What tests are recommended for a 42-year-old female (YOF) with a family history of progressive dysphagia, specifically a mother diagnosed at age 63?

Genetic Testing and Neurological Evaluation Are Essential for This Patient

Given the strong family history of late-onset progressive dysphagia, this 42-year-old woman requires genetic testing for oculopharyngeal muscular dystrophy (OPMD) and comprehensive neurological evaluation beyond cognitive screening alone.
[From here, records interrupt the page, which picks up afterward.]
(** * whatsapp-bridge-v2: connection lifecycle, health monitor, event queue
      and tool gate, embedded from the Go sources.

    Embedding
    - [State]   package state (states.go, machine.go, the trigger constants)
    - [Backoff] the exponential back-off policy held by the health monitor
    - [Config]  package config (config.go), the settings the monitor reads
    - [Health]  package health (the monitor)
    - [Store]   package store (models.go, repository.go, sqlite.go)
    - [Bridge]  package bridge (events.go, the client interface, the bridge
                and its raw-event handlers)
    - [Api]     package api (tools.go, errors.go, handlers_*.go)
    - [Main]    package main: the wiring of bridge and monitor
    - [Queries] the questions the read-only tools put to the store
    - [Spec]    the tables of the written specification
    - [Observer], [Calls]  recording callbacks and call sequences
    - [BridgeEvents]  package bridge: the handlers of raw protocol events
    - [WhatsApp]  package whatsapp: the event hub of the client
    - [Tools]   package api: the handlers behind the ready gate and the
                advertised tools
    - [Mcp]     package mcp (server.go, protocol.go, the transport)

    Properties
    - [StateFacts], [HealthFacts], [StoreFacts], [BridgeFacts], [ApiFacts]
    - [StateMore], [HealthMore], [BridgeMore], [WhatsAppMore], [ApiMore],
      [McpMore]

    Conventions: a Go method that mutates its receiver returns the receiver
    after the call; durations and instants are nanosecond counts in [Z];
    clock readings and random draws are arguments (the database keeps the
    clock its statements read). *)

From Stdlib Require Import ZArith QArith Qround Lia Lqa List Bool.
From stdpp Require Import base strings gmap.
Import ListNotations.

Local Open Scope string_scope.

(* ===================================================================== *)
(** ** package state                                                      *)
(* ===================================================================== *)
Module State.

(** [type State string] with its thirteen declared constants (states.go).
    The machine is only ever given these constants, so the type is
    embedded as their enumeration; [State_String] gives the string each
    one holds. *)
Inductive State : Type :=
  | StateDisconnected
  | StateConnecting
  | StateConnected
  | StateReconnecting
  | StateQRPending
  | StateAuthenticating
  | StateSyncing
  | StateReady
  | StateLoggedOut
  | StateSessionExpired
  | StateTemporaryBan
  | StateShuttingDown
  | StateFatalError.

(** [func (s State) String() string]: the string each constant holds. *)
Definition State_String (s : State) : string :=
  match s with
  | StateDisconnected => "disconnected"
  | StateConnecting => "connecting"
  | StateConnected => "connected"
  | StateReconnecting => "reconnecting"
  | StateQRPending => "qr_pending"
  | StateAuthenticating => "authenticating"
  | StateSyncing => "syncing"
  | StateReady => "ready"
  | StateLoggedOut => "logged_out"
  | StateSessionExpired => "session_expired"
  | StateTemporaryBan => "temporary_ban"
  | StateShuttingDown => "shutting_down"
  | StateFatalError => "fatal_error"
  end.

(** The constants of the [const ( ... )] block, in declaration order. *)
Definition declared_states : list State :=
  [ StateDisconnected; StateConnecting; StateConnected; StateReconnecting;
    StateQRPending; StateAuthenticating; StateSyncing; StateReady;
    StateLoggedOut; StateSessionExpired; StateTemporaryBan;
    StateShuttingDown; StateFatalError ].

Definition State_eqb (a b : State) : bool :=
  match a, b with
  | StateDisconnected, StateDisconnected
  | StateConnecting, StateConnecting
  | StateConnected, StateConnected
  | StateReconnecting, StateReconnecting
  | StateQRPending, StateQRPending
  | StateAuthenticating, StateAuthenticating
  | StateSyncing, StateSyncing
  | StateReady, StateReady
  | StateLoggedOut, StateLoggedOut
  | StateSessionExpired, StateSessionExpired
  | StateTemporaryBan, StateTemporaryBan
  | StateShuttingDown, StateShuttingDown
  | StateFatalError, StateFatalError => true
  | _, _ => false
  end.

#[global] Instance State_eq_dec : EqDecision State.
Proof. solve_decision. Defined.

(** [func (s State) IsConnectedSubstate() bool] *)
Definition IsConnectedSubstate (s : State) : bool :=
  match s with
  | StateQRPending | StateAuthenticating | StateSyncing | StateReady => true
  | _ => false
  end.

(** [func (s State) IsTerminal() bool] *)
Definition IsTerminal (s : State) : bool :=
  match s with
  | StateLoggedOut | StateSessionExpired | StateTemporaryBan | StateFatalError => true
  | _ => false
  end.

(** [func (s State) IsOperational() bool] *)
Definition IsOperational (s : State) : bool := State_eqb s StateReady.

(** [type Trigger string] with its fifteen declared constants. *)
Inductive Trigger : Type :=
  | TriggerConnect
  | TriggerDisconnect
  | TriggerQRRequired
  | TriggerQRScanned
  | TriggerAuthenticated
  | TriggerSyncComplete
  | TriggerConnectionLost
  | TriggerReconnect
  | TriggerReconnected
  | TriggerSessionInvalid
  | TriggerBanDetected
  | TriggerBanLifted
  | TriggerLogout
  | TriggerShutdown
  | TriggerFatalError.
Why This Family History Matters

The clinical presentation—progressive dysphagia starting at age 59 with diagnosis at 63—is highly characteristic of OPMD, an autosomal dominant condition with typical onset in the 5th-6th decade of life. 1 The patient is currently asymptomatic but at 50% genetic risk if her mother has OPMD.
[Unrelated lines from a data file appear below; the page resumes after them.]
Lemma Init_calls_MemsetKernel j s arr k :
  nth_error L j = Some (MemsetKernel s arr k) ->
  exists i, (i < j)%nat /\ nth_error L i = Some (Allocate s arr k).
Proof.
  unfold Init_steps, Init_entry_steps, Init_slice_steps.
  destruct (n <=? 1); cbn [calls flat_map app].
  - do 50 (destruct j as [| j];
           [cbn [nth_error]; intros H; try discriminate H;
            injection H as <- <- <-; earlier_call 0%nat 50%nat |]).
    destruct j; discriminate.
  - do 6 (destruct j as [| j]; [discriminate |]). destruct j; discriminate.
Qed.

Lemma Init_calls_MemsetIdxKernel j s arr k :
  nth_error L j = Some (MemsetIdxKernel s arr k) ->
  exists i, (i < j)%nat /\ nth_error L i = Some (Allocate s arr k).
Proof.
  unfold Init_steps, Init_entry_steps, Init_slice_steps.
  destruct (n <=? 1); cbn [calls flat_map app].
  - do 50 (destruct j as [| j];
           [cbn [nth_error]; intros H; try discriminate H;
            injection H as <- <- <-; earlier_call 0%nat 50%nat |]).
    destruct j; discriminate.
  - do 6 (destruct j as [| j]; [discriminate |]). destruct j; discriminate.
Qed.

Lemma Init_calls_Move j s arr :
  nth_error L j = Some (Move s arr HOST DEVICE) ->
  exists i, (i < j)%nat /\ nth_error L i = Some (SetPointer s arr).
Proof.
  unfold Init_steps, Init_entry_steps, Init_slice_steps.
  destruct (n <=? 1); cbn [calls flat_map app].
  - do 50 (destruct j as [| j];
           [cbn [nth_error]; intros H; try discriminate H;
            injection H as <- <-; earlier_call 0%nat 50%nat |]).
    destruct j; discriminate.
  - do 6 (destruct j as [| j]; [discriminate |]). destruct j; discriminate.
Qed.

Lemma Init_calls_SetPointer j s arr :
  nth_error L j = Some (SetPointer s arr) ->
  exists i k, (i < j)%nat /\ nth_error L i = Some (Allocate s arr k).
Proof.
  unfold Init_steps, Init_entry_steps, Init_slice_steps.
  destruct (n <=? 1); cbn [calls flat_map app].
  - do 50 (destruct j as [| j];
           [cbn [nth_error]; intros H; try discriminate H;
            injection H as <- <-; earlier_alloc 0%nat 50%nat |]).
    destruct j; discriminate.
  - do 6 (destruct j as [| j]; [discriminate |]). destruct j; discriminate.
Qed.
Recommended Testing Beyond Cognitive Screening

Genetic Testing

• PABPN1 gene testing should be performed now, as OPMD is caused by a GCN trinucleotide repeat expansion in this gene 1
• Genetic counseling should accompany testing given the autosomal dominant inheritance pattern 1
• Early genetic diagnosis allows for anticipatory guidance and monitoring before symptom onset 1

Baseline Neurological Assessment

• Comprehensive cranial nerve examination focusing on all cranial nerves, not just cognitive function, as multiple cranial nerve deficits would suggest alternative diagnoses like brainstem pathology or systemic disease 2
• Detailed oropharyngeal examination including assessment of ptosis (often the first sign in OPMD), extraocular movements, facial strength, tongue strength and mobility, palatal movement, and pharyngeal function 2, 1
• Baseline swallowing evaluation even if asymptomatic, as 55% of patients with aspiration have silent aspiration without protective cough 2

Baseline Instrumental Swallowing Assessment

• Modified barium swallow (videofluoroscopy) or FEES should be considered for baseline documentation, as these are gold standard assessments that can detect subclinical dysphagia 3
• FEES may be preferable as it involves no radiation and can be repeated for monitoring 3
• This establishes a baseline for future comparison when symptoms develop 3

Monitoring Protocol If Genetic Testing Confirms OPMD

• Regular dysphagia screening every 3-6 months once the patient reaches her 50s, as symptoms typically begin in the 5th-6th decade 3
• Weight monitoring and nutritional assessment at each visit, as weight loss is detrimental and early intervention improves outcomes 3
• Repeat instrumental swallowing studies when any symptoms develop, as clinical examination alone is insufficient to detect aspiration risk 3, 2

Critical Pitfalls to Avoid

• Do not rely on cognitive screening alone in a patient with this family history—the dysphagia pattern suggests a neuromuscular disorder requiring specific genetic and swallowing assessments 2, 1
• Do not wait for symptoms to develop before establishing baseline function, as early detection of subclinical dysphagia allows for preventive interventions 3
• Do not assume dysphagia location predicts pathology—distal esophageal or gastric lesions can cause referred pharyngeal symptoms, so comprehensive evaluation is needed 3, 4

Alternative Diagnoses to Consider

If genetic testing is negative for OPMD, the differential diagnosis for familial progressive dysphagia includes:

• Other hereditary myopathies 1
• Familial amyotrophic lateral sclerosis (though typically earlier onset) 3
• Hereditary inclusion body myopathy 1

The key is establishing the genetic diagnosis now while the patient is asymptomatic, allowing for proper surveillance and early intervention when symptoms eventually develop.